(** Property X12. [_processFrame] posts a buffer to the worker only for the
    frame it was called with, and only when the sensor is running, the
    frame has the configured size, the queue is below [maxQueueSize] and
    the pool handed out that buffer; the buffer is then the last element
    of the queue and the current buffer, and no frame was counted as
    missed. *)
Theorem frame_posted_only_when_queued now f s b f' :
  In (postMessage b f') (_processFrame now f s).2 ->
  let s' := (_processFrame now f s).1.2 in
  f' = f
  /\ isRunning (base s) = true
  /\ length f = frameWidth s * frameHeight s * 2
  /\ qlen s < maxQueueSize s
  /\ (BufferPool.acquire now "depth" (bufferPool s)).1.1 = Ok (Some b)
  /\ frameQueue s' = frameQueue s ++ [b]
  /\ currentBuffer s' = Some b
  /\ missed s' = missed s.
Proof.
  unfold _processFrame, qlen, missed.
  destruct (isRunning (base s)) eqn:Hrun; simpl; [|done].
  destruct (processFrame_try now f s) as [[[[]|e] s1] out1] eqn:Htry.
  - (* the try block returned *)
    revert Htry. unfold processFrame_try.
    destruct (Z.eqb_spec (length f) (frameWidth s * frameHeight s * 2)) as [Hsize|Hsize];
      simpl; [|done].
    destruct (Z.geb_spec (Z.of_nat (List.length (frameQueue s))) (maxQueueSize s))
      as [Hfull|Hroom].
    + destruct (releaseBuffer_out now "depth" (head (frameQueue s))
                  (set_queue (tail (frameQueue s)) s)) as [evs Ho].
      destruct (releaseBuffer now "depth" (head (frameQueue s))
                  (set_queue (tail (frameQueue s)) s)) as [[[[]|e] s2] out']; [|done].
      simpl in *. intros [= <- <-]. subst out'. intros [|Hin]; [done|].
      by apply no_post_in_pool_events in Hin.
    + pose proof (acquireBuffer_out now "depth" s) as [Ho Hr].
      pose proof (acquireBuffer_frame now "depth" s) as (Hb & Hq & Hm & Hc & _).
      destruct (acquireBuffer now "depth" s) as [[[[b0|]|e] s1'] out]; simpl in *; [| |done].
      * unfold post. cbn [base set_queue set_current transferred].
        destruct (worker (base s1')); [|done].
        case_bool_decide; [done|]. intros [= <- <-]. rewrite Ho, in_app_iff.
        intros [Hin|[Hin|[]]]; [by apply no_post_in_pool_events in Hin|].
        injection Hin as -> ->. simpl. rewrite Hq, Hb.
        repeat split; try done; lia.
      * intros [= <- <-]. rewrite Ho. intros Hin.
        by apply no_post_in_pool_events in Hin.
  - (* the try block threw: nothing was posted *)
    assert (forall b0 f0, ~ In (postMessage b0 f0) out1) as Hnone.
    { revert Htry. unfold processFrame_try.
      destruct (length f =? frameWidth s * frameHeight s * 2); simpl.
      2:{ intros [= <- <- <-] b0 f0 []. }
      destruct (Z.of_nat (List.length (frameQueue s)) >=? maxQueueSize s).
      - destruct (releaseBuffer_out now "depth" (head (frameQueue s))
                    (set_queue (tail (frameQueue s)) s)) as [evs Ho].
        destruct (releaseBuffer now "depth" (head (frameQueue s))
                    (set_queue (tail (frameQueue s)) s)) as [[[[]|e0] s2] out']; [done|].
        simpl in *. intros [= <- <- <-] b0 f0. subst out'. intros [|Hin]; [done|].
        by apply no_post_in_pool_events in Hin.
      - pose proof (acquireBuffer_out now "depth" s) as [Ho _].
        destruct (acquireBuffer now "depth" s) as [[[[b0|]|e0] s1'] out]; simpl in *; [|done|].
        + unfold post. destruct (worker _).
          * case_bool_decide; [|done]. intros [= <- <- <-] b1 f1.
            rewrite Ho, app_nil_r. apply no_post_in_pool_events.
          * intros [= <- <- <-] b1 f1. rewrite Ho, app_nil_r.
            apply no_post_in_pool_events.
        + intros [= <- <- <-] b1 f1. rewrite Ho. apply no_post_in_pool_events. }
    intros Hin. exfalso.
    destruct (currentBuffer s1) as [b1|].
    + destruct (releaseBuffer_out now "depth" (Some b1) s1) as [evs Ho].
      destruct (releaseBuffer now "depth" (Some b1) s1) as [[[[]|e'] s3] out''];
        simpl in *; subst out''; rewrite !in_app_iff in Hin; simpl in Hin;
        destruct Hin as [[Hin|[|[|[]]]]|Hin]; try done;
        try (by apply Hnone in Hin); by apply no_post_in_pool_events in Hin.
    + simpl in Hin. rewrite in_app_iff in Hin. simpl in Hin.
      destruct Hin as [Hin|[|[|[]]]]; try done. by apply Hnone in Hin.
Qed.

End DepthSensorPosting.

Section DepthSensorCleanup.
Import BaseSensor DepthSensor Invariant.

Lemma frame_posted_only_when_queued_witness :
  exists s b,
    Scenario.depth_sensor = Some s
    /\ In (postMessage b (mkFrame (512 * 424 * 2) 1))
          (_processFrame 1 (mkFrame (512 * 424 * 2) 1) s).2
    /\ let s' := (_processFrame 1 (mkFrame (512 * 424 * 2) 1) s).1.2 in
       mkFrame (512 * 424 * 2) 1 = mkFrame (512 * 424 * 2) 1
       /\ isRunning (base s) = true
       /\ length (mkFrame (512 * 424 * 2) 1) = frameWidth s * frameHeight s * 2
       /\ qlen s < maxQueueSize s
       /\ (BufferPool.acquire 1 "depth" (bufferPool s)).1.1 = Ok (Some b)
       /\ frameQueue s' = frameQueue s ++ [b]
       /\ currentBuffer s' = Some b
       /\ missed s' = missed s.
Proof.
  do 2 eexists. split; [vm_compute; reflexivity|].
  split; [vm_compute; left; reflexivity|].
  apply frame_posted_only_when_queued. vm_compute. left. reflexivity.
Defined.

BRIEF: Scan the records above, then copy out each line that mentions "pose".

ANSWER SECTION:
    + pose proof (acquireBuffer_out now "depth" s) as [Ho Hr].
      pose proof (acquireBuffer_frame now "depth" s) as (Hb & Hq & Hm & Hc & _).
      - pose proof (acquireBuffer_out now "depth" s) as [Ho _].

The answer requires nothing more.